Translate

Minggu, 22 September 2024

Babad Tanah Jawi (93): Raden Ayu Lembah dipulangkan ke Kapugeran

 Pangeran Adipati Anom, sudah kehendak Tuhan dalam berjodoh selalu berselisih dengan Raden Ayu Lembah. Selalu saja kehendaknya tak satu kata dengan sang istri. Tersudut sang putri oleh pangeran karena mempunyai dua selir yang sangat cantik dan selalu dipuji-puji. Malah menjadi lupa dengan sang istri dan lebih sering bersama dua selir dari Onje, anak seorang abdinya yang bernama Pakujaya. Raden Ayu Lembah karena merasa tersisihkan kemudian pulang ke Kapugeran, istilahnya purik. Sementara sang adik Raden Suryakusuma masih tinggal di kadipaten.

Sedikit melihat cerita lama, ketika Sang Raja menaklukkan Giripura[1], beliau mengambil putra Pangeran Giri yang perempuan untuk diambil istri. Diceritakan sekarang Raden Ayu Giri sudah tiga bulan tidak mau melayani Sang Raja.

Setiap dipanggil Sang Raja selalu berkilah, “Katakan kepada Sang Raja kalau saya tidak mau. Sudah bosan menjadi istri raja.”

Apa yang dikatakan tadi sudah dilaporkan kepada Raja.

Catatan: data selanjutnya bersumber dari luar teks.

(* ===== verification/Path.v ===== *)
(** * Lemmas on path names

    [pre D] is the path of the components [D], each with its slash;
    [body R tr] is the rest of a path, the components [R] with slashes between
    them (and one at the end when [tr] is set).  [norm D R] walks from the
    directory [D] along [R]. *)

From Stdlib Require Import Ascii.
From S2P Require Import Prelude PrintDefs PathDefs.
Import PrintDefs PathDefs.

Module Path.

Abbreviation SL := (chr "/").
Abbreviation DOT := (chr ".").
Definition dot : list Z := [DOT].
Definition dotdot_name : list Z := [DOT; DOT].

Definition pre (D : list (list Z)) : list Z := concat ((λ c, SL :: c) <$> D).

Fixpoint body (R : list (list Z)) (tr : bool) : list Z :=
  match R with
  | [] => []
  | c :: R => c ++ match R with [] => if tr then [SL] else [] | _ => SL :: body R tr end
  end.

(** A component: not empty, without slash or NUL, and ending in a dot only if
    it is [.] or [..]. *)
Definition comp (c : list Z) : Prop :=
  c ≠ [] ∧ Forall (λ x, x ≠ SL ∧ 0 < x) c ∧ (c = dot ∨ c = dotdot_name ∨ last c ≠ Some DOT).
Definition plain (c : list Z) : Prop := comp c ∧ last c ≠ Some DOT.

Definition walk1 (D : list (list Z)) (c : list Z) : list (list Z) :=
  if bool_decide (c = dot) then D
  else if bool_decide (c = dotdot_name) then removelast D
  else D ++ [c].
Definition norm (D R : list (list Z)) : list (list Z) := foldl walk1 D R.

(** The canonical path of a directory. *)
Definition canon (D : list (list Z)) : list Z := match D with [] => [SL] | _ => pre D end.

Sang Raja kemudian turun sendiri ke tempat Raden Ayu Giri.

Raden Ayu Giri menyembah kepada Raja, Sang Raja berkata, “Wahai Dinda, apakah benar engkau sudah bosan menjadi istriku.”

Raden Ayu Giri menjawab, “Benar sungguh sudah bosan mempunyai suami paduka.”

Sang Raja bertanya, “Apakah engkau ingin menikah dengan yang lain?”

Sang istri menjawab, “Bila paduka rela memang ingin menikah dengan yang lain.”

Sang Raja berkata pelan, “Kalau demikian dindaku, pilihlah para adipati semua di Kartasura, punggawa atau para pembesar negeri.”

Putri Giri berkata, “Tidak mau dengan orang sini, orang pesisir saja.”

Sang Raja berkata, “Kalau begitu engkau berhiaslah, nanti saya carikan suami.”

Sang putri menyembah, Sang Raja pun kemudian kembali. Sesampainya di istana segera memanggil Adipati Sampang Pangeran Cakraningrat. Tak lama kemudian yang dipanggil datang di hadapan sang Raja.

Berkata pelan Sang Raja, “Wahai Dinda, apakah engkau bersedia menikah. Kalau bersedia aku akan menikahkanmu.”

Cakrangingrat, “Ampun paduka. Kalau ada kasih Sang Raja bagaimana hamba akan menolak?”

Sang Raja kemudian memanggil Raden Ayu Giri yang sudah berhias, dan segera datang di hadapan Raja.

Sang Raja berkata kepada Cakraningrat, “Ayolah Dinda, engkau pilihlah wanita yang ada di belakangku ini.”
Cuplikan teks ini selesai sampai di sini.